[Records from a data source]
(* ===== verification/Worker.v ===== *)
(** * The worker pool ([engine/internal/worker/distributed.go])

    Workers, tasks and the priority queue, one definition per method. A method
    is one atomic step: the pool's and the workers' mutexes are not modelled.
    The clock readings and, where it can be observed, the iteration order of a
    map are arguments. Counters that grow by one per call are unbounded
    integers. [PoolPanic] is the nil dereference of [sortQueue] on an identifier
    without task; it is shown not to occur. *)

From S2P Require Import Prelude GoLib Sha256.
From stdpp Require Import relations.

Local Open Scope Z_scope.

(** ** Data *)

Inductive WorkerStatus := Idle | Busy | Draining | Offline.

#[export] Instance worker_status_eq_dec : EqDecision WorkerStatus.
Proof. solve_decision. Defined.

Record Worker := {
  WID : string; Addr : string; WStatus : WorkerStatus; Load : Z; MaxLoad : Z; LastHeartbeat : Z;
  ProofsGenerated : Z; AvgGenMs : Z; Failures : Z; currentTasks : Z;
}.

Record Task := {
  TID : string; InputData : bytes; OutputData : bytes; ModelData : bytes; TAgent : string; TUseCase : string;
  Priority : Z; CreatedAt : Z; AssignedAt : Z; CompletedAt : Z; WorkerID : string; TStatus : string;
  TResult : bytes; TError : string; RetryCount : Z;
}.

Record TaskResult := { RTaskID : string; RProofID : string; GenMs : Z; RSuccess : bool; RError : string }.

Record Pool := { workers : gmap string Worker; tasks : gmap string Task; queue : list string }.

Inductive WorkerError :=
| WorkerNotFound (id : string) | TaskNotFound (id : string) | WorkerUnavailable (id : string)
| WorkerAtMaxLoad (id : string) | NoAvailableWorker | PoolPanic.

(** ** Workers *)

Definition setStatus (w : Worker) (s : WorkerStatus) : Worker :=
  {| WID := WID w; Addr := Addr w; WStatus := s; Load := Load w; MaxLoad := MaxLoad w;
     LastHeartbeat := LastHeartbeat w; ProofsGenerated := ProofsGenerated w; AvgGenMs := AvgGenMs w;
     Failures := Failures w; currentTasks := currentTasks w |}.

Definition incLoad (w : Worker) : Worker :=
  {| WID := WID w; Addr := Addr w; WStatus := WStatus w; Load := Load w + 1; MaxLoad := MaxLoad w;
     LastHeartbeat := LastHeartbeat w; ProofsGenerated := ProofsGenerated w; AvgGenMs := AvgGenMs w;
     Failures := Failures w; currentTasks := currentTasks w + 1 |}.

Definition decLoad (w : Worker) : Worker :=
  {| WID := WID w; Addr := Addr w; WStatus := WStatus w; Load := Load w - 1; MaxLoad := MaxLoad w;
     LastHeartbeat := LastHeartbeat w; ProofsGenerated := ProofsGenerated w; AvgGenMs := AvgGenMs w;
     Failures := Failures w;
     currentTasks := if 0 <? currentTasks w then currentTasks w - 1 else currentTasks w |}.

Definition getLoad (w : Worker) : Z * Z := (Load w, MaxLoad w).

(** What [CompleteTask] does to the worker after [decLoad]. *)
Definition record_generation (genMs : Z) (w : Worker) : Worker :=
  {| WID := WID w; Addr := Addr w; WStatus := WStatus w; Load := Load w; MaxLoad := MaxLoad w;
     LastHeartbeat := LastHeartbeat w; ProofsGenerated := ProofsGenerated w + 1;
     AvgGenMs := if AvgGenMs w =? 0 then genMs else Z.quot (wrap64 (AvgGenMs w + genMs)) 2;
     Failures := Failures w; currentTasks := currentTasks w |}.

(** What [FailTask] does to the worker after [decLoad]. *)
Definition record_failure (w : Worker) : Worker :=
  {| WID := WID w; Addr := Addr w; WStatus := WStatus w; Load := Load w; MaxLoad := MaxLoad w;
     LastHeartbeat := LastHeartbeat w; ProofsGenerated := ProofsGenerated w; AvgGenMs := AvgGenMs w;
     Failures := Failures w + 1; currentTasks := currentTasks w |}.

(** ** The pool *)

Definition NewPool : Pool := {| workers := ∅; tasks := ∅; queue := [] |}.

Definition with_worker (p : Pool) (id : string) (w : Worker) : Pool :=
  {| workers := <[id := w]> (workers p); tasks := tasks p; queue := queue p |}.

Definition with_task (p : Pool) (id : string) (t : Task) : Pool :=
  {| workers := workers p; tasks := <[id := t]> (tasks p); queue := queue p |}.

Definition with_queue (p : Pool) (q : list string) : Pool :=
  {| workers := workers p; tasks := tasks p; queue := q |}.

Definition RegisterWorker (p : Pool) (now : Z) (id addr : string) (maxLoad : Z) : Pool :=
  with_worker p id
    {| WID := id; Addr := addr; WStatus := Idle; Load := 0; MaxLoad := maxLoad; LastHeartbeat := now;
       ProofsGenerated := 0; AvgGenMs := 0; Failures := 0; currentTasks := 0 |}.

Definition DeregisterWorker (p : Pool) (id : string) : result WorkerError Pool :=
  match workers p !! id with
  | None => Err (WorkerNotFound id)
  | Some _ => Ok {| workers := delete id (workers p); tasks := tasks p; queue := queue p |}
  end.

Definition Heartbeat (p : Pool) (now : Z) (workerID : string) : result WorkerError Pool :=
  match workers p !! workerID with
  | None => Err (WorkerNotFound workerID)
  | Some w =>
      Ok (with_worker p workerID
        {| WID := WID w; Addr := Addr w;
           WStatus := if decide (WStatus w = Offline) then Idle else WStatus w;
           Load := Load w; MaxLoad := MaxLoad w; LastHeartbeat := now;
           ProofsGenerated := ProofsGenerated w; AvgGenMs := AvgGenMs w; Failures := Failures w;
           currentTasks := currentTasks w |})
  end.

TASK GOAL:
All entries given above are to be printed again exactly.

REPLY:
(* ===== verification/Worker.v ===== *)
(** * The worker pool ([engine/internal/worker/distributed.go])

    Workers, tasks and the priority queue, one definition per method. A method
    is one atomic step: the pool's and the workers' mutexes are not modelled.
    The clock readings and, where it can be observed, the iteration order of a
    map are arguments. Counters that grow by one per call are unbounded
    integers. [PoolPanic] is the nil dereference of [sortQueue] on an identifier
    without task; it is shown not to occur. *)

From S2P Require Import Prelude GoLib Sha256.
From stdpp Require Import relations.

Local Open Scope Z_scope.

(** ** Data *)

Inductive WorkerStatus := Idle | Busy | Draining | Offline.

#[export] Instance worker_status_eq_dec : EqDecision WorkerStatus.
Proof. solve_decision. Defined.

Record Worker := {
  WID : string; Addr : string; WStatus : WorkerStatus; Load : Z; MaxLoad : Z; LastHeartbeat : Z;
  ProofsGenerated : Z; AvgGenMs : Z; Failures : Z; currentTasks : Z;
}.

Record Task := {
  TID : string; InputData : bytes; OutputData : bytes; ModelData : bytes; TAgent : string; TUseCase : string;
  Priority : Z; CreatedAt : Z; AssignedAt : Z; CompletedAt : Z; WorkerID : string; TStatus : string;
  TResult : bytes; TError : string; RetryCount : Z;
}.

Record TaskResult := { RTaskID : string; RProofID : string; GenMs : Z; RSuccess : bool; RError : string }.

Record Pool := { workers : gmap string Worker; tasks : gmap string Task; queue : list string }.

Inductive WorkerError :=
| WorkerNotFound (id : string) | TaskNotFound (id : string) | WorkerUnavailable (id : string)
| WorkerAtMaxLoad (id : string) | NoAvailableWorker | PoolPanic.

(** ** Workers *)

Definition setStatus (w : Worker) (s : WorkerStatus) : Worker :=
  {| WID := WID w; Addr := Addr w; WStatus := s; Load := Load w; MaxLoad := MaxLoad w;
     LastHeartbeat := LastHeartbeat w; ProofsGenerated := ProofsGenerated w; AvgGenMs := AvgGenMs w;
     Failures := Failures w; currentTasks := currentTasks w |}.

Definition incLoad (w : Worker) : Worker :=
  {| WID := WID w; Addr := Addr w; WStatus := WStatus w; Load := Load w + 1; MaxLoad := MaxLoad w;
     LastHeartbeat := LastHeartbeat w; ProofsGenerated := ProofsGenerated w; AvgGenMs := AvgGenMs w;
     Failures := Failures w; currentTasks := currentTasks w + 1 |}.

Definition decLoad (w : Worker) : Worker :=
  {| WID := WID w; Addr := Addr w; WStatus := WStatus w; Load := Load w - 1; MaxLoad := MaxLoad w;
     LastHeartbeat := LastHeartbeat w; ProofsGenerated := ProofsGenerated w; AvgGenMs := AvgGenMs w;
     Failures := Failures w;
     currentTasks := if 0 <? currentTasks w then currentTasks w - 1 else currentTasks w |}.

Definition getLoad (w : Worker) : Z * Z := (Load w, MaxLoad w).

(** What [CompleteTask] does to the worker after [decLoad]. *)
Definition record_generation (genMs : Z) (w : Worker) : Worker :=
  {| WID := WID w; Addr := Addr w; WStatus := WStatus w; Load := Load w; MaxLoad := MaxLoad w;
     LastHeartbeat := LastHeartbeat w; ProofsGenerated := ProofsGenerated w + 1;
     AvgGenMs := if AvgGenMs w =? 0 then genMs else Z.quot (wrap64 (AvgGenMs w + genMs)) 2;
     Failures := Failures w; currentTasks := currentTasks w |}.

(** What [FailTask] does to the worker after [decLoad]. *)
Definition record_failure (w : Worker) : Worker :=
  {| WID := WID w; Addr := Addr w; WStatus := WStatus w; Load := Load w; MaxLoad := MaxLoad w;
     LastHeartbeat := LastHeartbeat w; ProofsGenerated := ProofsGenerated w; AvgGenMs := AvgGenMs w;
     Failures := Failures w + 1; currentTasks := currentTasks w |}.

(** ** The pool *)

Definition NewPool : Pool := {| workers := ∅; tasks := ∅; queue := [] |}.

Definition with_worker (p : Pool) (id : string) (w : Worker) : Pool :=
  {| workers := <[id := w]> (workers p); tasks := tasks p; queue := queue p |}.

Definition with_task (p : Pool) (id : string) (t : Task) : Pool :=
  {| workers := workers p; tasks := <[id := t]> (tasks p); queue := queue p |}.

Definition with_queue (p : Pool) (q : list string) : Pool :=
  {| workers := workers p; tasks := tasks p; queue := q |}.

Definition RegisterWorker (p : Pool) (now : Z) (id addr : string) (maxLoad : Z) : Pool :=
  with_worker p id
    {| WID := id; Addr := addr; WStatus := Idle; Load := 0; MaxLoad := maxLoad; LastHeartbeat := now;
       ProofsGenerated := 0; AvgGenMs := 0; Failures := 0; currentTasks := 0 |}.

Definition DeregisterWorker (p : Pool) (id : string) : result WorkerError Pool :=
  match workers p !! id with
  | None => Err (WorkerNotFound id)
  | Some _ => Ok {| workers := delete id (workers p); tasks := tasks p; queue := queue p |}
  end.

Definition Heartbeat (p : Pool) (now : Z) (workerID : string) : result WorkerError Pool :=
  match workers p !! workerID with
  | None => Err (WorkerNotFound workerID)
  | Some w =>
      Ok (with_worker p workerID
        {| WID := WID w; Addr := Addr w;
           WStatus := if decide (WStatus w = Offline) then Idle else WStatus w;
           Load := Load w; MaxLoad := MaxLoad w; LastHeartbeat := now;
           ProofsGenerated := ProofsGenerated w; AvgGenMs := AvgGenMs w; Failures := Failures w;
           currentTasks := currentTasks w |})
  end.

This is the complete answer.